START WORKING DATA
(** * compare-csv: the reconciliation engine of [src/App.tsx]

    A shallow embedding of [performComparison] and of its two helpers
    [normalizeValue] and [valuesAreEqual], together with the part of the
    JavaScript runtime they call: strings as sequences of UTF-16 code
    units, numbers as IEEE-754 binary64 values, [parseFloat],
    [Number.prototype.toString], [Math.round], [Math.pow], [Map] with its
    insertion order, and plain objects used as string-keyed records.

    Around the engine, the components that feed it and show its
    output: the parser of the upload ([FileUpload]), the column mapper
    ([ColumnMapper]), the results view ([ComparisonResults]) and the
    steps of [App], each as the state of the component with its
    handlers and the events that its rendering lets through. *)

From Stdlib Require Import ZArith NArith QArith Qround Qabs Qpower Bool List Ascii String Decimal Lia.
From Stdlib Require Import Floats.SpecFloat.
From stdpp Require Import base option list gmap.

Local Open Scope Z_scope.

(** ** JavaScript strings

    A string value is a finite sequence of 16-bit code units.  Literals
    of the source are written with [js], which maps every character of
    an ASCII literal to its code unit. *)

Abbreviation jsstring := (list N) (only parsing).

Module JSString.

Definition js (s : string) : jsstring :=
  List.map N_of_ascii (list_ascii_of_string s).

(** [WhiteSpace] and [LineTerminator] of ECMA-262: the code units that
    [String.prototype.trim] strips, that the regular expression [\s]
    matches and that [parseFloat] skips at the start of its argument. *)
Definition isWhiteSpace (c : N) : bool :=
  ((9 <=? c) && (c <=? 13) || (c =? 32) || (c =? 160) || (c =? 5760)
   || (8192 <=? c) && (c <=? 8202) || (c =? 8232) || (c =? 8233)
   || (c =? 8239) || (c =? 8287) || (c =? 12288) || (c =? 65279))%N.

Fixpoint trimStart (s : jsstring) : jsstring :=
  match s with
  | c :: s' => if isWhiteSpace c then trimStart s' else s
  | [] => []
  end.

Definition trimEnd (s : jsstring) : jsstring :=
  rev (trimStart (rev s)).

Definition trim (s : jsstring) : jsstring := trimEnd (trimStart s).

Fixpoint startsWith (s p : jsstring) {struct p} : bool :=
  match p, s with
  | [], _ => true
  | c :: p', d :: s' => (c =? d)%N && startsWith s' p'
  | _ :: _, [] => false
  end.

Definition endsWith (s p : jsstring) : bool :=
  startsWith (rev s) (rev p).

(** [s.slice(0, -n)]: all but the last [n] code units. *)
Definition sliceEnd (s : jsstring) (n : nat) : jsstring :=
  take (length s - n)%nat s.

(** [s.replace(/[...]/g, '')] for a character class: the code units of
    the class are deleted. *)
Definition removeAll (cls : N -> bool) (s : jsstring) : jsstring :=
  List.filter (fun c => negb (cls c)) s.

(** The class [[$€£¥₹]]: U+0024, U+20AC, U+00A3, U+00A5, U+20B9. *)
Definition isCurrency (c : N) : bool :=
  ((c =? 36) || (c =? 8364) || (c =? 163) || (c =? 165) || (c =? 8377))%N.

Definition isComma (c : N) : bool := (c =? 44)%N.

(** [String.prototype.toLowerCase], code unit by code unit, on the Basic
    Latin and Latin-1 Supplement blocks; the case pairs of the other
    Unicode blocks are not tabulated and those code units are kept. *)
Definition lowerCodeUnit (c : N) : N :=
  (if (65 <=? c) && (c <=? 90) then c + 32
   else if (192 <=? c) && (c <=? 222) && negb (c =? 215) then c + 32
   else c)%N.

Definition toLowerCase (s : jsstring) : jsstring := List.map lowerCodeUnit s.

(** [parts.join(sep)]. *)
Fixpoint join (sep : jsstring) (parts : list jsstring) : jsstring :=
  match parts with
  | [] => []
  | [p] => p
  | p :: ps => p ++ sep ++ join sep ps
  end.

Definition eqb (s t : jsstring) : bool := bool_decide (s = t).

End JSString.

(** ** JavaScript numbers

    A Number is an IEEE-754 binary64 value; [spec_float] with a 53-bit
    significand and [emax = 1024] is its specification, and every result
    of the operations below is in canonical form, so that two Numbers are
    the same value when they are the same term (up to the sign of zero,
    which the code never observes). *)

Module JSNumber.
Import JSString.

Abbreviation number := spec_float (only parsing).

Definition prec : Z := 53.
Definition emax : Z := 1024.

Definition mul : number -> number -> number := SFmul prec emax.
Definition div : number -> number -> number := SFdiv prec emax.
Definition sub : number -> number -> number := SFsub prec emax.
Definition abs : number -> number := SFabs.
Definition ltb : number -> number -> bool := SFltb.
END WORKING DATA
• WORK TO COMPLETE: Every line above that has the string "parts" needs to be copied.

• TASK RESULT:
(** [parts.join(sep)]. *)
Fixpoint join (sep : jsstring) (parts : list jsstring) : jsstring :=
  match parts with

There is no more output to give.